Lemma wp_fork s l A fs h me p :
  forkable s l A fs h me p ->
  wp fork (fun r s' => kept s s' (frames fs ++ h) /\
    (forall va, 0 <= va < KERNBASE -> view (k_mem s') (as_dir A) va = view (k_mem s) (as_dir A) va) /\
    (fork_fails s l fs r s' \/ fork_works s l A fs h me p r s')) s.
Proof.
  intros [Hc Hme Hp Hst Hu Hdir [Hlen Hsz] Himg [Hfl Hfok] [c Hcwd]]. unfold fork, fork_fails, fork_works.
  destruct (free_entry s) as [i|] eqn:Hfind.
  2:{ eapply wp_bind, wp_ok; [by apply allocproc_full|]. split; [by apply list.Forall_forall; intros x _ y _|]. split; [done|]. by left. }
  pose proof Hfind as (q0 & Hq0 & Hun & _)%find_from_Some. apply Policy.st_eqb_true in Hun.
  assert (me <> i) as Hne by (intros ->; congruence).
  assert (placed s (pts s) !! i = Some q0) as Hq0' by (apply placed_stays; [done|by rewrite Hun]).
  assert (placed s (pts s) !! me = Some p) as Hp' by (apply placed_stays; [done|by rewrite Hst]).
  destruct l as [|k l].
  { wcall (wp_allocproc_empty s _ i q0 Hc Hfind Hq0 Hun (proj1 (proj1 Hu))). intros o s1 (-> & (m & km & o' & t & F) & M & Hv1 & P1).
    split; [by apply list.Forall_forall; intros x _ y _; rewrite M|]. split; [intros va _; by rewrite M|]. left.
    split; [done|]. split; [by rewrite F|]. split; [by rewrite F|]. split; [simpl; lia|]. rewrite P1. by apply (same_live_insert _ i q0). }
  wcall (wp_allocproc s l _ i q0 Hc Hfind Hq0 Hun k (proj1 (proj1 Hu))). intros o s1 (-> & F1 & U1 & Hv1 & P1 & N1 & _).
  destruct (uspace_taken s l A fs h k s1 Hu U1 Hv1) as [Hu1 Hk1].
  assert (pts s1 !! me = Some p) as Hp1 by (rewrite P1, list_lookup_insert_ne by done; done).
  assert (pts s1 !! i = Some (kstack_proc (k_link s) k (embryo s q0))) as Hq1 by (rewrite P1; apply list_lookup_insert_eq; by eapply lookup_lt_Some).
  destruct F1 as (m1 & km1 & o1 & t1 & F1).
  eapply wp_bind, wp_ok; [apply (myproc_run me); by rewrite F1|]. eapply wp_bind, wp_ok; [by apply get_proc_run|]. rewrite Hdir.
  wcall (wp_copyuvm s1 l A fs (k :: h) (p_sz p) Hu1 Hlen Hsz); [by rewrite F1|]. intros d s2 [V2 Hd].
  destruct (pframe_vm _ _ (proj1 V2)) as [(m2 & km2 & o2 & t2 & F2) T2].
  pose proof (frames_kept s1 l A fs (k :: h) l s2 Hu1 V2 ltac:(intros x; rewrite elem_of_app; tauto)) as Hk2.
  assert (kept s s2 (frames fs ++ h)) as Hk.
  { eapply kept_trans; [exact Hk1|]. unfold kept in *. rewrite Forall_app in *. destruct Hk2 as [? Hk2]. by apply Forall_cons_1 in Hk2 as [_ ?]. }
  assert (pts s2 = pts s1) as P2 by (unfold pts; by rewrite T2). assert (calm s2) as Hc2 by by rewrite F2, F1.
  eapply wp_bind, wp_ok; [apply set_proc_run|].
  destruct Hd as [(Hdz & D & gs & l' & <- & Hcp & Hgs & Hl & _)|(-> & Hfew & l' & lost & Hu2 & _)].
  - rewrite (proj2 (Z.eqb_neq _ 0) Hdz). set (s3 := with_proc i _ s2).
    pose proof (copying_parent _ _ _ _ _ _ _ Hcp) as HuA.
    destruct (fork_rest_run me i p ((kstack_proc (k_link s) k (embryo s q0)) <| p_pgdir := as_dir D |>) c s3) as (s4 & E4 & S4 & _ & P4 & FT & IC); try done.
    { unfold s3. rewrite pts_with_proc, list_lookup_alter_ne, P2 by done. done. }
    { unfold s3. rewrite pts_with_proc, list_lookup_alter_eq, P2, Hq1. done. }
    { unfold s3. simpl. by rewrite F2, F1. }
    apply (wp_ok _ _ _ _ _ E4). assert (k_mem s4 = k_mem s2) as M4 by apply S4.
    assert (forall va, 0 <= va < KERNBASE -> view (k_mem s2) (as_dir A) va = view (k_mem s) (as_dir A) va) as Hview.
    { intros va Hva. apply (view_kept s (k :: l) A fs h s2 l' A (tables D ++ frames gs ++ k :: h)); try done. by apply Forall_app in Hk as [? _]. }
    split; [unfold kept in *; by rewrite M4|]. split; [intros va Hva; rewrite M4; by apply Hview|]. right.
    exists i, q0, k, D, gs, l', c. split; [simpl; unfold embryo; by destruct (_ =? Q3)|]. split; [done|]. split; [done|]. split; [done|]. split; [done|]. split; [|split; [|split]].
    + split; [|split].
      * rewrite P4. unfold s3. rewrite pts_with_proc, P2, (alter_as_insert _ _ _ _ Hq1), P1, !list_insert_insert_eq. unfold child. rewrite Hcwd. reflexivity.
      * rewrite FT. unfold s3. simpl. by rewrite F2, F1.
      * rewrite IC. unfold s3. simpl. by rewrite F2, F1.
    + eapply uspace_same; [exact S4|]. apply Hcp.
    + by rewrite Hl.
    + intros va Hva. rewrite M4, <- Hview by done. by apply (view_copied s2 l' D gs A fs (k :: h)).
  - change (0 =? 0) with true. cbv iota. set (s3 := with_proc i _ s2).
    assert (pts s3 !! i = Some ((kstack_proc (k_link s) k (embryo s q0)) <| p_pgdir := 0 |>)) as Hq3.
    { unfold s3. rewrite pts_with_proc, list_lookup_alter_eq, P2, Hq1. done. }
    eapply wp_bind, wp_ok; [by apply get_proc_run|].
    assert (uspace s3 l' A fs (k :: lost ++ h)) as Hu3 by (eapply uspace_perm; [exact Hu2|]; by rewrite <- Permutation_middle).
    wcall (free_beside s3 l' A fs (lost ++ h) k Hu3). intros _ s4 [V4 Hu4].
    destruct (pframe_vm _ _ (proj1 V4)) as [(m4 & km4 & o4 & t4 & F4) T4].
    eapply wp_bind, wp_ok; [apply set_proc_run|]. eapply wp_bind, wp_ok; [apply set_proc_run|].
    assert (kept s s4 (frames fs ++ h)) as Hk4.
    { eapply kept_trans; [exact Hk|]. pose proof (kept_beside s3 l' A fs (lost ++ h) k s4 Hu3 V4) as Hk4. unfold kept in *. rewrite !Forall_app in *. tauto. }
    split; [exact Hk4|]. split.
    { intros va Hva. apply (view_kept s (k :: l) A fs h s4 (k :: l') A (lost ++ h)); try done. by apply Forall_app in Hk4 as [? _]. }
    left. split; [done|]. split; [simpl; rewrite F4; unfold s3; simpl; by rewrite F2, F1|]. split; [simpl; rewrite F4; unfold s3; simpl; by rewrite F2, F1|].
    split; [simpl; lia|]. rewrite !pts_with_proc. replace (pts s4) with (pts s3) by (unfold pts; by rewrite T4). unfold s3.
    rewrite pts_with_proc, P2, !list_alter_alter_eq, (alter_as_insert _ _ _ _ Hq1), P1, list_insert_insert_eq. by apply (same_live_insert _ i q0).
Qed.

····················

*PROBLEM TO WORK ON*
From the first line to the last, restate the data above exactly.

*ANSWER BELOW*
Lemma wp_fork s l A fs h me p :
  forkable s l A fs h me p ->
  wp fork (fun r s' => kept s s' (frames fs ++ h) /\
    (forall va, 0 <= va < KERNBASE -> view (k_mem s') (as_dir A) va = view (k_mem s) (as_dir A) va) /\
    (fork_fails s l fs r s' \/ fork_works s l A fs h me p r s')) s.
Proof.
  intros [Hc Hme Hp Hst Hu Hdir [Hlen Hsz] Himg [Hfl Hfok] [c Hcwd]]. unfold fork, fork_fails, fork_works.
  destruct (free_entry s) as [i|] eqn:Hfind.
  2:{ eapply wp_bind, wp_ok; [by apply allocproc_full|]. split; [by apply list.Forall_forall; intros x _ y _|]. split; [done|]. by left. }
  pose proof Hfind as (q0 & Hq0 & Hun & _)%find_from_Some. apply Policy.st_eqb_true in Hun.
  assert (me <> i) as Hne by (intros ->; congruence).
  assert (placed s (pts s) !! i = Some q0) as Hq0' by (apply placed_stays; [done|by rewrite Hun]).
  assert (placed s (pts s) !! me = Some p) as Hp' by (apply placed_stays; [done|by rewrite Hst]).
  destruct l as [|k l].
  { wcall (wp_allocproc_empty s _ i q0 Hc Hfind Hq0 Hun (proj1 (proj1 Hu))). intros o s1 (-> & (m & km & o' & t & F) & M & Hv1 & P1).
    split; [by apply list.Forall_forall; intros x _ y _; rewrite M|]. split; [intros va _; by rewrite M|]. left.
    split; [done|]. split; [by rewrite F|]. split; [by rewrite F|]. split; [simpl; lia|]. rewrite P1. by apply (same_live_insert _ i q0). }
  wcall (wp_allocproc s l _ i q0 Hc Hfind Hq0 Hun k (proj1 (proj1 Hu))). intros o s1 (-> & F1 & U1 & Hv1 & P1 & N1 & _).
  destruct (uspace_taken s l A fs h k s1 Hu U1 Hv1) as [Hu1 Hk1].
  assert (pts s1 !! me = Some p) as Hp1 by (rewrite P1, list_lookup_insert_ne by done; done).
  assert (pts s1 !! i = Some (kstack_proc (k_link s) k (embryo s q0))) as Hq1 by (rewrite P1; apply list_lookup_insert_eq; by eapply lookup_lt_Some).
  destruct F1 as (m1 & km1 & o1 & t1 & F1).
  eapply wp_bind, wp_ok; [apply (myproc_run me); by rewrite F1|]. eapply wp_bind, wp_ok; [by apply get_proc_run|]. rewrite Hdir.
  wcall (wp_copyuvm s1 l A fs (k :: h) (p_sz p) Hu1 Hlen Hsz); [by rewrite F1|]. intros d s2 [V2 Hd].
  destruct (pframe_vm _ _ (proj1 V2)) as [(m2 & km2 & o2 & t2 & F2) T2].
  pose proof (frames_kept s1 l A fs (k :: h) l s2 Hu1 V2 ltac:(intros x; rewrite elem_of_app; tauto)) as Hk2.
  assert (kept s s2 (frames fs ++ h)) as Hk.
  { eapply kept_trans; [exact Hk1|]. unfold kept in *. rewrite Forall_app in *. destruct Hk2 as [? Hk2]. by apply Forall_cons_1 in Hk2 as [_ ?]. }
  assert (pts s2 = pts s1) as P2 by (unfold pts; by rewrite T2). assert (calm s2) as Hc2 by by rewrite F2, F1.
  eapply wp_bind, wp_ok; [apply set_proc_run|].
  destruct Hd as [(Hdz & D & gs & l' & <- & Hcp & Hgs & Hl & _)|(-> & Hfew & l' & lost & Hu2 & _)].
  - rewrite (proj2 (Z.eqb_neq _ 0) Hdz). set (s3 := with_proc i _ s2).
    pose proof (copying_parent _ _ _ _ _ _ _ Hcp) as HuA.
    destruct (fork_rest_run me i p ((kstack_proc (k_link s) k (embryo s q0)) <| p_pgdir := as_dir D |>) c s3) as (s4 & E4 & S4 & _ & P4 & FT & IC); try done.
    { unfold s3. rewrite pts_with_proc, list_lookup_alter_ne, P2 by done. done. }
    { unfold s3. rewrite pts_with_proc, list_lookup_alter_eq, P2, Hq1. done. }
    { unfold s3. simpl. by rewrite F2, F1. }
    apply (wp_ok _ _ _ _ _ E4). assert (k_mem s4 = k_mem s2) as M4 by apply S4.
    assert (forall va, 0 <= va < KERNBASE -> view (k_mem s2) (as_dir A) va = view (k_mem s) (as_dir A) va) as Hview.
    { intros va Hva. apply (view_kept s (k :: l) A fs h s2 l' A (tables D ++ frames gs ++ k :: h)); try done. by apply Forall_app in Hk as [? _]. }
    split; [unfold kept in *; by rewrite M4|]. split; [intros va Hva; rewrite M4; by apply Hview|]. right.
    exists i, q0, k, D, gs, l', c. split; [simpl; unfold embryo; by destruct (_ =? Q3)|]. split; [done|]. split; [done|]. split; [done|]. split; [done|]. split; [|split; [|split]].
    + split; [|split].
      * rewrite P4. unfold s3. rewrite pts_with_proc, P2, (alter_as_insert _ _ _ _ Hq1), P1, !list_insert_insert_eq. unfold child. rewrite Hcwd. reflexivity.
      * rewrite FT. unfold s3. simpl. by rewrite F2, F1.
      * rewrite IC. unfold s3. simpl. by rewrite F2, F1.
    + eapply uspace_same; [exact S4|]. apply Hcp.
    + by rewrite Hl.
    + intros va Hva. rewrite M4, <- Hview by done. by apply (view_copied s2 l' D gs A fs (k :: h)).
  - change (0 =? 0) with true. cbv iota. set (s3 := with_proc i _ s2).
    assert (pts s3 !! i = Some ((kstack_proc (k_link s) k (embryo s q0)) <| p_pgdir := 0 |>)) as Hq3.
    { unfold s3. rewrite pts_with_proc, list_lookup_alter_eq, P2, Hq1. done. }
    eapply wp_bind, wp_ok; [by apply get_proc_run|].
    assert (uspace s3 l' A fs (k :: lost ++ h)) as Hu3 by (eapply uspace_perm; [exact Hu2|]; by rewrite <- Permutation_middle).
    wcall (free_beside s3 l' A fs (lost ++ h) k Hu3). intros _ s4 [V4 Hu4].
    destruct (pframe_vm _ _ (proj1 V4)) as [(m4 & km4 & o4 & t4 & F4) T4].
    eapply wp_bind, wp_ok; [apply set_proc_run|]. eapply wp_bind, wp_ok; [apply set_proc_run|].
    assert (kept s s4 (frames fs ++ h)) as Hk4.
    { eapply kept_trans; [exact Hk|]. pose proof (kept_beside s3 l' A fs (lost ++ h) k s4 Hu3 V4) as Hk4. unfold kept in *. rewrite !Forall_app in *. tauto. }
    split; [exact Hk4|]. split.
    { intros va Hva. apply (view_kept s (k :: l) A fs h s4 (k :: l') A (lost ++ h)); try done. by apply Forall_app in Hk4 as [? _]. }
    left. split; [done|]. split; [simpl; rewrite F4; unfold s3; simpl; by rewrite F2, F1|]. split; [simpl; rewrite F4; unfold s3; simpl; by rewrite F2, F1|].
    split; [simpl; lia|]. rewrite !pts_with_proc. replace (pts s4) with (pts s3) by (unfold pts; by rewrite T4). unfold s3.
    rewrite pts_with_proc, P2, !list_alter_alter_eq, (alter_as_insert _ _ _ _ Hq1), P1, list_insert_insert_eq. by apply (same_live_insert _ i q0).
Qed.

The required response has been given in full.